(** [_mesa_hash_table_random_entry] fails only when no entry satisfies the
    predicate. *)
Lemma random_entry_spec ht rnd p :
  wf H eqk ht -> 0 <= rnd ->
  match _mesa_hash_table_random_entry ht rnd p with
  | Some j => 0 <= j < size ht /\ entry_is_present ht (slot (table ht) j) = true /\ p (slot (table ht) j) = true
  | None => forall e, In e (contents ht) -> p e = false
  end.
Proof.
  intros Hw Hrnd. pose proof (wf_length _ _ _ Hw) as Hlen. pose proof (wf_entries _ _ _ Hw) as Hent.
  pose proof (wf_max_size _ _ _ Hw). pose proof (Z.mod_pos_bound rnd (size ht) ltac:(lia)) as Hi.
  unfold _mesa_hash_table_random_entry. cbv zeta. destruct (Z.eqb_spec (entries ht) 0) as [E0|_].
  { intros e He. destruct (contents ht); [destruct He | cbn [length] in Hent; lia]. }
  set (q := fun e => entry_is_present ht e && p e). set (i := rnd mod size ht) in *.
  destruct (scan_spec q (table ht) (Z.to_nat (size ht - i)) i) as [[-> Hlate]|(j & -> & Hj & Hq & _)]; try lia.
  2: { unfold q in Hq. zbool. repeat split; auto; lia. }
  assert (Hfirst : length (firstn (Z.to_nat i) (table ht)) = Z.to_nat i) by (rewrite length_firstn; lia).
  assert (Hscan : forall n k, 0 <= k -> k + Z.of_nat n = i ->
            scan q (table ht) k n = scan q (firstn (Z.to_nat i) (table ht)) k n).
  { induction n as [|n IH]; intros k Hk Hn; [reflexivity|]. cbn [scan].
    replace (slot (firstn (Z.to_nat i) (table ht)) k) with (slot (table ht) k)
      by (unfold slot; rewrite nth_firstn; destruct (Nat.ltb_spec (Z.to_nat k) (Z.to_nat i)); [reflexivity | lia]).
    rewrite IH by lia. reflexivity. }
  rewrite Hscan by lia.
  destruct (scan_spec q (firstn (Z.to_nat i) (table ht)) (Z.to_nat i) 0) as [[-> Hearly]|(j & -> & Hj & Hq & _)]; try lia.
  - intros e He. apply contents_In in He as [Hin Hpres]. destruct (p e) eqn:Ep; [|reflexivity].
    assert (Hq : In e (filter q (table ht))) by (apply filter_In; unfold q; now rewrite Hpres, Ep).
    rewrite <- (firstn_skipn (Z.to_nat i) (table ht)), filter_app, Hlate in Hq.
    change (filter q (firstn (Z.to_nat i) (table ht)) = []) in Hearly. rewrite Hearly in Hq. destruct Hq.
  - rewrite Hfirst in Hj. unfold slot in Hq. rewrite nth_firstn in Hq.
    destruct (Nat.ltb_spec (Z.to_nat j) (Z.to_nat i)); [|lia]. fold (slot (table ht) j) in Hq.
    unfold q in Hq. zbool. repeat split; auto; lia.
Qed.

***

An exact copy of the data is needed, running from its first line through the line that holds "pose proof (wf_max_size", and nothing beyond that.

* _ANSWER TO THE EXERCISE_:
(** [_mesa_hash_table_random_entry] fails only when no entry satisfies the
    predicate. *)
Lemma random_entry_spec ht rnd p :
  wf H eqk ht -> 0 <= rnd ->
  match _mesa_hash_table_random_entry ht rnd p with
  | Some j => 0 <= j < size ht /\ entry_is_present ht (slot (table ht) j) = true /\ p (slot (table ht) j) = true
  | None => forall e, In e (contents ht) -> p e = false
  end.
Proof.
  intros Hw Hrnd. pose proof (wf_length _ _ _ Hw) as Hlen. pose proof (wf_entries _ _ _ Hw) as Hent.
  pose proof (wf_max_size _ _ _ Hw). pose proof (Z.mod_pos_bound rnd (size ht) ltac:(lia)) as Hi.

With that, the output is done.